Im Mai begab sich die Kaiserin wieder ins Kloster Troitza, wohin der Großfürst, ich und meine Mutter ihr folgten. Schon seit einiger Zeit begann die Kaiserin meine Mutter mit großer Kälte zu behandeln, und die Ursache davon sollten wir bald im Kloster Troitza erfahren. Eines Nachmittags, als der Großfürst in unserem Zimmer war, trat die Kaiserin plötzlich ein und forderte meine Mutter auf, ihr in das anstoßende Gemach zu folgen. Graf Lestocq begleitete sie beide, während der Großfürst und ich uns unterdessen ans Fenster setzten. Die Unterredung dauerte sehr lange. Endlich sahen wir den Grafen Lestocq heraustreten, der im Vorübergehen sich dem Großfürsten und mir näherte, und als er uns lachen sah, sagte:»Diese große Heiterkeit wird bald ein Ende haben. «Und dann, gegen mich gewandt, fuhr er fort:»Sie haben weiter nichts zu tun, als Ihr Gepäck in Ordnung zu bringen, denn Sie werden sofort nach Hause zurückkehren. «Als der Großfürst wissen wollte, weshalb, antwortete Lestocq:»Das werden Sie später erfahren. «Dann ging er hinaus, um seinen mir unbekannten Auftrag auszurichten, uns, den Großfürsten und mich, unsern Gedanken über das eben Gehörte überlassend. Die Bemerkungen des Großfürsten waren in Worten, die meinigen in Gedanken. Er sagte:»Aber wenn Ihre Mutter Fehler begangen hat, so haben Sie doch nicht auch welche begangen, «worauf ich ihm erwiderte:»Meine Pflicht ist, meiner Mutter zu folgen und zu tun, was sie mir befiehlt. «Uebrigens sah ich deutlich, daß er mich ohne großes Bedauern verlassen haben würde, was mich betraf, so war er mir bei seiner Sinnesart ziemlich gleichgültig, aber die Krone von Rußland war es mir nicht. — Endlich öffnete sich die Tür des Schlafzimmers, und die Kaiserin trat mit hochrotem Gesicht und erzürnter Miene heraus. Meine Mutter folgte ihr mit geröteten und tränenerfüllten Augen. Als wir uns beeilten, von der ziemlich hohen Fensterbank, auf die wir uns gesetzt hatten, hinabzuspringen, mußte die Kaiserin lächeln, küßte uns beide und ging. Nachdem sie sich entfernt hatte, erfuhren wir allmählich, um was es sich handelte.

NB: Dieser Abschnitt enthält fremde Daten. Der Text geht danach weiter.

(* ===== verification/Algs.v ===== *)
(** The algorithms of the library by name: the registries of silccipher.c,
    silchash.c, silchmac.c and silcpkcs.c, and the lists of names that are
    negotiated.

    A C string is the list of its bytes without the NUL.  An algorithm object is
    a record with its function table (the classes CipherAlg and HashAlg); an
    object allocated by name carries its table with its context. *)

From stdpp Require Import strings.
From S2P Require Import Prelude CTypes Cipher Hash HashFns HashSpec Hmac.

(** * C strings *)

Definition str (s : string) : list Z :=
  map (fun c => Z.of_N (Ascii.N_of_ascii c)) (String.list_ascii_of_string s).
#[global] Arguments str s%_string.

(** The string that starts at a pointer: up to the NUL. *)
Fixpoint cstr (p : list Z) : list Z :=
  match p with
  | [] => []
  | c :: p => if c =? 0 then [] else c :: cstr p
  end.

Fixpoint strchr (s : list Z) (c : Z) : option (list Z) :=
  match s with
  | [] => None
  | x :: s' => if x =? c then Some s else strchr s' c
  end.

Fixpoint strcspn (s : list Z) (c : Z) : Z :=
  match s with
  | [] => 0
  | x :: s => if x =? c then 0 else 1 + strcspn s c
  end.

Fixpoint starts_with (s p : list Z) : bool :=
  match p, s with
  | [], _ => true
  | c :: p, x :: s => (x =? c) && starts_with s p
  | _, [] => false
  end.

(** Whether strstr finds the string. *)
Fixpoint strstr (s p : list Z) : bool :=
  starts_with s p || match s with [] => false | _ :: s => strstr s p end.

Definition str_eq (a b : list Z) : bool := bool_decide (a = b).

(** * Registries *)

Section registry.
Context {A : Type} (name : A -> list Z).

(** The first entry of that name. *)
Fixpoint registry_find (l : list A) (n : list Z) : option A :=
  match l with
  | [] => None
  | e :: l => if str_eq (name e) n then Some e else registry_find l n
  end.

Definition registry_has (l : list A) (n : list Z) : bool :=
  match registry_find l n with Some _ => true | None => false end.

Definition registry_add (l : list A) (e : A) : bool * list A :=
  if registry_has l (name e) then (false, l) else (true, l ++ [e]).

(** silc_realloc and two memcpy for each entry: the name and a comma. *)
Fixpoint supported_loop (l : list A) (list : list Z) : Datatypes.list Z :=
  match l with
  | [] => list
  | e :: l => supported_loop l (list ++ name e ++ [44])
  end.

(** The comma behind the last name becomes the NUL. *)
Definition registry_supported (l : list A) : option (list Z) :=
  match l with
  | [] => None
  | _ => let list := supported_loop l [] in Some (ztake (zlen list - 1) list)
  end.
End registry.

(** * Objects *)

Record SilcHashObject := {
  ho_name : list Z;
  ho_alg : HashAlg;
  ho_context : @hash_context ho_alg;
}.

Record SilcCipherObject := {
  co_name : list Z;
  co_key_len : Z;
  co_alg : CipherAlg;
  co_set_key : @cipher_context co_alg -> list Z -> Z -> bool -> @cipher_context co_alg;
  co_context : @cipher_context co_alg;
}.

Record SilcHmacObject := { hmo_name : list Z; hmo_len : Z }.
Record SilcPKCSAlgorithm := { pa_name : list Z; pa_scheme : option (list Z) }.

(** The four lists of registered algorithms. *)
Record SilcAlgs := {
  silc_cipher_list : list SilcCipherObject;
  silc_hash_list : list SilcHashObject;
  silc_hmac_list : list SilcHmacObject;
  silc_pkcs_alg_list : list SilcPKCSAlgorithm;
}.

(** An allocated cipher and an allocated HMAC with their objects. *)
Record Cipher := {
  cipher_obj : SilcCipherObject;
  cipher_state : @SilcCipher (co_alg cipher_obj);
}.

Record Hmac := {
  hmac_obj : SilcHmacObject;
  hmac_hash_obj : SilcHashObject;
  hmac_state : @SilcHmac (ho_alg hmac_hash_obj);
}.

(** ** Ciphers *)

Definition silc_cipher_register (algs : SilcAlgs) (cipher : SilcCipherObject) : bool * SilcAlgs :=
  let '(ret, l) := registry_add co_name (silc_cipher_list algs) cipher in
  (ret, {| silc_cipher_list := l; silc_hash_list := silc_hash_list algs;
           silc_hmac_list := silc_hmac_list algs;
           silc_pkcs_alg_list := silc_pkcs_alg_list algs |}).

Definition silc_cipher_is_supported (algs : SilcAlgs) (name : list Z) : bool :=
  registry_has co_name (silc_cipher_list algs) name.

Definition silc_cipher_get_supported (algs : SilcAlgs) : option (list Z) :=
  registry_supported co_name (silc_cipher_list algs).

Definition silc_cipher_alloc (algs : SilcAlgs) (name : list Z) : option Cipher :=
  match registry_find co_name (silc_cipher_list algs) name with
  | Some entry =>
      Some {| cipher_obj := entry;
              cipher_state := {| c_context := co_context entry; c_iv := zrepeat 0 16 |} |}
  | None => None
  end.

Definition cipher_set (c : Cipher) (s : @SilcCipher (co_alg (cipher_obj c))) : Cipher :=
  {| cipher_obj := cipher_obj c; cipher_state := s |}.

Definition silc_cipher_set_key (c : Cipher) (key : list Z) (keylen : Z) (encryption : bool)
  : Cipher :=
  cipher_set c
    {| c_context := co_set_key (cipher_obj c) (c_context (cipher_state c)) key keylen encryption;
       c_iv := c_iv (cipher_state c) |}.

Definition silc_cipher_get_key_len (c : Cipher) : Z := co_key_len (cipher_obj c).
Definition silc_cipher_get_name (c : Cipher) : list Z := co_name (cipher_obj c).

(** ** Hash functions *)

Definition silc_hash_register (algs : SilcAlgs) (hash : SilcHashObject) : bool * SilcAlgs :=
  let '(ret, l) := registry_add ho_name (silc_hash_list algs) hash in
  (ret, {| silc_cipher_list := silc_cipher_list algs; silc_hash_list := l;
           silc_hmac_list := silc_hmac_list algs;
           silc_pkcs_alg_list := silc_pkcs_alg_list algs |}).

Definition silc_hash_is_supported (algs : SilcAlgs) (name : list Z) : bool :=
  registry_has ho_name (silc_hash_list algs) name.

Definition silc_hash_get_supported (algs : SilcAlgs) : option (list Z) :=
  registry_supported ho_name (silc_hash_list algs).

Definition silc_hash_alloc (algs : SilcAlgs) (name : list Z) : option SilcHashObject :=
  registry_find ho_name (silc_hash_list algs) name.

(** silc_hash_len and silc_hash_make on an allocated object.  The context that
    is left is not kept: every computation starts with init. *)
Definition hash_len (h : SilcHashObject) : Z := silc_hash_len (H := ho_alg h) (ho_context h).
Definition hash_make (h : SilcHashObject) (data : list Z) : list Z :=
  (silc_hash_make (H := ho_alg h) (ho_context h) data).1.

(** ** HMACs *)

Definition silc_hmac_register (algs : SilcAlgs) (hmac : SilcHmacObject) : bool * SilcAlgs :=
  let '(ret, l) := registry_add hmo_name (silc_hmac_list algs) hmac in
  (ret, {| silc_cipher_list := silc_cipher_list algs; silc_hash_list := silc_hash_list algs;
           silc_hmac_list := l; silc_pkcs_alg_list := silc_pkcs_alg_list algs |}).

Definition silc_hmac_is_supported (algs : SilcAlgs) (name : list Z) : bool :=
  registry_has hmo_name (silc_hmac_list algs) name.

Definition silc_hmac_get_supported (algs : SilcAlgs) : option (list Z) :=
  registry_supported hmo_name (silc_hmac_list algs).

(** What is between the first dash of the name and the next one. *)
Definition hmac_hash_name (name : list Z) : list Z :=
  let hname := match strchr name 45 with Some t => zdrop 1 t | None => name end in
  ztake (strcspn hname 45) hname.

(** With a NULL hash. *)
Definition silc_hmac_alloc (algs : SilcAlgs) (name : list Z) : option Hmac :=
  match silc_hash_alloc algs (hmac_hash_name name) with
  | None => None
  | Some hash =>
      match registry_find hmo_name (silc_hmac_list algs) name with
      | Some entry =>
          Some {| hmac_obj := entry; hmac_hash_obj := hash;
                  hmac_state := {| hmac_len := hmo_len entry; hmac_hash := ho_context hash;
                                   inner_pad := zrepeat 0 64; outer_pad := zrepeat 0 64;
                                   hmac_key := None |} |}
      | None => None
      end
  end.

Definition hmac_set_key (h : Hmac) (key : list Z) : Hmac :=
  {| hmac_obj := hmac_obj h; hmac_hash_obj := hmac_hash_obj h;
     hmac_state := silc_hmac_set_key (hmac_state h) key |}.

Definition silc_hmac_get_name (h : Hmac) : list Z := hmo_name (hmac_obj h).

(** ** PKCS algorithms *)

Definition silc_pkcs_algorithm_register (algs : SilcAlgs) (pkcs : SilcPKCSAlgorithm)
  : bool * SilcAlgs :=
  let l := silc_pkcs_alg_list algs in
  if existsb (fun e => str_eq (pa_name e) (pa_name pkcs) &&
                match pa_scheme e, pa_scheme pkcs with
                | Some a, Some b => str_eq a b
                | _, _ => false
                end) l
  then (false, algs)
  else (true, {| silc_cipher_list := silc_cipher_list algs;
                 silc_hash_list := silc_hash_list algs;
                 silc_hmac_list := silc_hmac_list algs; silc_pkcs_alg_list := l ++ [pkcs] |}).

(** With a NULL scheme. *)
Definition silc_pkcs_find_algorithm (algs : SilcAlgs) (algorithm : list Z) : bool :=
  registry_has pa_name (silc_pkcs_alg_list algs) algorithm.

Definition silc_pkcs_get_supported (algs : SilcAlgs) : option (list Z) :=
  registry_supported pa_name (silc_pkcs_alg_list algs).

(** * The default algorithms *)

Definition sha256_object : SilcHashObject :=
  {| ho_name := str "sha256"; ho_alg := sha256;
     ho_context := {| s256_length := 0; s256_state := zrepeat 0 8; s256_curlen := 0;
                      s256_buf := zrepeat 0 64 |} |}.

Definition sha1_object : SilcHashObject :=
  {| ho_name := str "sha1"; ho_alg := sha1;
     ho_context := {| sha1_state := zrepeat 0 5; sha1_count0 := 0; sha1_count1 := 0;
                      sha1_buffer := zrepeat 0 64 |} |}.

Definition md5_object : SilcHashObject :=
  {| ho_name := str "md5"; ho_alg := md5;
     ho_context := {| md5_buf := zrepeat 0 4; md5_bits0 := 0; md5_bits1 := 0;
                      md5_in := zrepeat 0 64 |} |}.

Definition silc_default_hash : list SilcHashObject := [sha256_object; sha1_object; md5_object].

Definition silc_default_hmacs : list SilcHmacObject :=
  [{| hmo_name := str "hmac-sha256-96"; hmo_len := 12 |};
   {| hmo_name := str "hmac-sha1-96"; hmo_len := 12 |};
   {| hmo_name := str "hmac-md5-96"; hmo_len := 12 |};
   {| hmo_name := str "hmac-sha256"; hmo_len := 32 |};
   {| hmo_name := str "hmac-sha1"; hmo_len := 20 |};
   {| hmo_name := str "hmac-md5"; hmo_len := 16 |}].

Definition silc_default_pkcs_alg : list SilcPKCSAlgorithm :=
  [{| pa_name := str "rsa"; pa_scheme := Some (str "pkcs1-no-oid") |};
   {| pa_name := str "rsa"; pa_scheme := Some (str "pkcs1") |}].

(** The key schedules and the zeroed context of a block cipher. *)
Class BlockKeys `(BlockCipher) := {
  block_zero : block_key;
  set_encrypt_key : list Z -> Z -> block_key;
  set_decrypt_key : list Z -> Z -> block_key;
}.

Section default_ciphers.
Context `{BlockKeys}.

Definition silc_aes_cbc_set_key (ctx : block_key) (key : list Z) (keylen : Z)
    (encryption : bool) : block_key :=
  if encryption then set_encrypt_key key keylen else set_decrypt_key key keylen.

Definition silc_aes_ctr_set_key (ctx : CtrContext) (key : list Z) (keylen : Z)
    (encryption : bool) : CtrContext :=
  {| ctr_key := set_encrypt_key key keylen; ctr_used := 0; ctr_pad := zrepeat 0 16 |}.

Definition cbc_object (name : string) (key_len : Z) : SilcCipherObject :=
  {| co_name := str name; co_key_len := key_len; co_alg := aes_cbc;
     co_set_key := silc_aes_cbc_set_key; co_context := block_zero |}.

Definition ctr_object (name : string) (key_len : Z) : SilcCipherObject :=
  {| co_name := str name; co_key_len := key_len; co_alg := aes_ctr;
     co_set_key := silc_aes_ctr_set_key;
     co_context := {| ctr_key := block_zero; ctr_used := 0; ctr_pad := zrepeat 0 16 |} |}.

(** The Twofish objects of twofish.c are a parameter. *)
Definition silc_default_ciphers (twofish : list SilcCipherObject) : list SilcCipherObject :=
  [ctr_object "aes-256-ctr" 256; ctr_object "aes-192-ctr" 192; ctr_object "aes-128-ctr" 128;
   cbc_object "aes-256-cbc" 256; cbc_object "aes-192-cbc" 192; cbc_object "aes-128-cbc" 128]
  ++ twofish.
End default_ciphers.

Der Marquis de La Chétardie, der früher — oder besser gesagt, bei seiner ersten Gesandtschaftsreise nach Rußland — die Gunst und das Vertrauen der Kaiserin in hohem Maße besessen hatte, sah sich bei seiner zweiten Reise in seinen Hoffnungen getäuscht. In seinen Reden zwar mäßigte er sich, seine Briefe aber waren voll der bittersten Galle. Man hatte sie geöffnet und entziffert, in ihnen die Einzelheiten seiner Unterhaltungen mit meiner Mutter und vielen andern Personen über die Zeitverhältnisse und zwar in einem der Kaiserin ungünstigen Sinne entdeckt, und es war der Befehl erteilt worden, den Marquis de La Chétardie, der so wenig Diplomatie gezeigt, des Landes zu verweisen. Man nahm ihm den St. Andreasorden und das Porträt der Kaiserin, ließ ihm indes alle sonstigen Kostbarkeiten, die er einst von ihr zum Geschenk erhalten. Ich weiß indes nicht, ob es meiner Mutter gelang, sich vor der Kaiserin zu rechtfertigen, aber aus unserer Abreise wurde nichts. Meine Mutter jedoch wurde stets mit großer Zurückhaltung und Kälte behandelt. Es ist mir unbekannt, was zwischen ihr und de La Chétardie vorgefallen war, aber ich erinnere mich, daß er sich eines Tages an mich wandte und mich beglückwünschte, mein Haar mit Bändern geschmückt zu haben. Darauf erwiderte ich ihm:»Um der Kaiserin zu gefallen, würde ich mich auf jede mögliche Art frisieren, die sie liebt. «Als er dies hörte, wandte er sich ab, entfernte sich nach einer andern Seite und sprach nicht wieder mit mir.